Il 18 marzo intorno alle 22, infatti, i poliziotti hanno sospettato che fosse in corso una possibile attività di spaccio di sostanze stupefacenti e così hanno sottoposto a perquisizione la minicar 50 su cui viaggiava il giovane.
Nascosto dietro il sedile in un marsupio hanno trovato una pistola giocattolo, nove involucri di cocaina pronti per lo smercio e 1.500 euro in banconote di diverso taglio. Tanti soldi, anzi tantissimi, per un ragazzo di quella età da tenere in banconote. Successivamente sono stati trovati anche 27 pezzi di crack.
Il giovane ha fornito versioni contraddittorie e poco credibili sia alla polizia che al tribunale per i minorenni che, nonostante fosse incensurato, ha deciso di tenerlo lontano da casa proprio per il pericolo di reiterazione di reato mostrato nelle fasi dell’arresto. Sui soldi, ad esempio, ha detto che si trattava di suoi risparmi personali, anche se non ha saputo indicare una fonte di reddito legale che fosse verosimile.
I genitori hanno spiegato di non sapere nulla delle eventuali attività di spaccio del figlio, che comunque non frequenta la scuola.

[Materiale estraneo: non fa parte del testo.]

(** The body of [for file_name in file_names].  The [FilePath] is built
    before the filter is asked and outside the inner [try]: an exception
    of its constructor is caught by neither [except (PermissionError,
    OSError)] clause and ends the scan. *)
Definition scan_file (flt : Filters) (dir_path : string) (acc : Acc)
    (n : node) : outcome Acc :=
  match n with
  | DirNode _ _ _ _ => Return acc
  | FileNode file_name resolved stat_filter stat_item =>
      let file_path := path_join dir_path file_name in
      match file_path_in_scan file_path resolved with
      | Raise e => Raise e
      | Return resolved_path =>
          if negb (_should_include_file file_path stat_filter flt) then
            Return {| files := files acc; folders := folders acc;
                      errors := errors acc;
                      skipped_count := skipped_count acc + 1 |}
          else
            match stat_item with
            | Return stat_info =>
                let file_item :=
                  {| FileItem.path := file_path;
                     FileItem.resolved := resolved_path;
                     FileItem.size := st_size stat_info;
                     FileItem.modified := st_mtime stat_info;
                     FileItem.category := None;
                     FileItem.hash := None |} in
                Return {| files := files acc ++ [file_item];
                          folders := folders acc;
                          errors := errors acc;
                          skipped_count := skipped_count acc |}
            | Raise e =>
                let error_msg :=
                  "Cannot read: " +:+ file_path +:+ " (" +:+ e +:+ ")" in
                Return {| files := files acc; folders := folders acc;
                          errors := errors acc ++ [error_msg];
                          skipped_count := skipped_count acc |}
            end
      end
  end.

Definition is_file (n : node) : bool :=
  match n with FileNode _ _ _ _ => true | DirNode _ _ _ _ => false end.

(** The body of the [for ... in os.walk(...)] loop for the directory
    [dir_path], without the descent: [FilePath(dir_path)], whose
    exception ends the scan, then [stat], whose [OSError] is recorded and
    skips the files of the directory. *)
Definition scan_dir (flt : Filters) (dir_path : string)
    (resolved : resolution) (stat_dir : outcome stat_result)
    (entries : list node) (acc : Acc) : outcome Acc :=
  match file_path_in_scan dir_path resolved with
  | Raise e => Raise e
  | Return _ =>
      match stat_dir with
      | Raise e =>
          let error_msg :=
            "Cannot access directory: " +:+ dir_path +:+ " (" +:+ e +:+ ")" in
          Return {| files := files acc; folders := folders acc;
                    errors := errors acc ++ [error_msg];
                    skipped_count := skipped_count acc |}
      | Return folder_stat =>
          let folder_item :=
            {| FolderItem.path := dir_path;
               FolderItem.name := path_name dir_path;
               FolderItem.created := st_ctime folder_stat;
               FolderItem.modified := st_mtime folder_stat;
               FolderItem.file_count := length (filter is_file entries) |} in
          for_each (scan_file flt dir_path) entries
            {| files := files acc; folders := folders acc ++ [folder_item];
               errors := errors acc; skipped_count := skipped_count acc |}
      end
  end.

(** [os.walk] from [dir_path], top-down, with the loop body run on each
    directory reached; subdirectories named in [exclude_dirs] are pruned
    before the descent. *)
Fixpoint walk (flt : Filters) (exclude_dirs : gset string)
    (dir_path : string) (n : node) (acc : Acc) : outcome Acc :=
  match n with
  | FileNode _ _ _ _ => Return acc
  | DirNode _ resolved stat_dir entries =>
      match scan_dir flt dir_path resolved stat_dir entries acc with
      | Raise e => Raise e
      | Return acc =>
          for_each
            (fun acc d =>
               match d with
               | FileNode _ _ _ _ => Return acc
               | DirNode d_name _ _ _ =>
                   if bool_decide (d_name ∈ exclude_dirs) then Return acc
                   else walk flt exclude_dirs (path_join dir_path d_name) d acc
               end)
            entries acc
      end
  end.

Definition default_exclude_dirs : gset string :=
  {[ ".git"; "__pycache__"; ".venv"; "node_modules" ]}.

(** How the root resolves, in [FilePath(root_path)] and in
    [validate_root_confinement]. *)
Definition root_resolved (root : node) : resolution :=
  match root with
  | FileNode _ resolved _ _ => resolved
  | DirNode _ resolved _ _ => resolved
  end.

(** [scan], run to completion (no call to [cancel], no progress
    callback) on the tree rooted at [root_path].  [exclude_dirs or {...}] replaces [None] and the
    empty set by the default set.  An exception that leaves the walk
    leaves [scan]. *)
Definition scan (root_path : string) (root : node) (flt : Filters)
    (exclude_dirs : option (gset string)) : outcome ScanResult.t :=
  if String.eqb root_path "" then Raise "[INVALID_PATH] Path cannot be empty"
  else
    match file_path_in_scan root_path (root_resolved root) with
    | Raise e => Raise e
    | Return _ =>
        let exclude_dirs :=
          match exclude_dirs with
          | Some X => if bool_decide (X = ∅) then default_exclude_dirs else X
          | None => default_exclude_dirs
          end in
        match walk flt exclude_dirs root_path root
                {| files := []; folders := []; errors := [];
                   skipped_count := 0 |} with
        | Raise e => Raise e
        | Return acc =>
            Return {| ScanResult.files := files acc;
                      ScanResult.folders := folders acc;
                      ScanResult.total_count := length (files acc);
                      ScanResult.errors := errors acc |}
        end
    end.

Ora bisognerà capire se il 15enne spacciava effettivamente o se stesse semplicemente fungendo da corriere, celando così una rete più ampia, che si servirebbe appunto anche di ragazzi giovanissimi per la consegna della droga. Non sarebbe certo la prima scoperta del genere sul territorio italiano.
Certo è che il giovane era comunque controllato dalla polizia perché, pur incensurato, era sospettato di simili attività: una voce che girava insistentemente per la città e che poi ha trovato la sua conferma.
Così il tribunale ha ritenuto che la sua pericolosità fosse provata e ha motivato la convalida dell’arresto e della misura cautelare proprio nel senso di non lasciar riavvicinare il giovane al suo ambiente.
Il procedimento penale è attualmente nella fase delle indagini preliminari, pertanto vige la presunzione di non colpevolezza a favore dell’indagato sino a sentenza definitiva.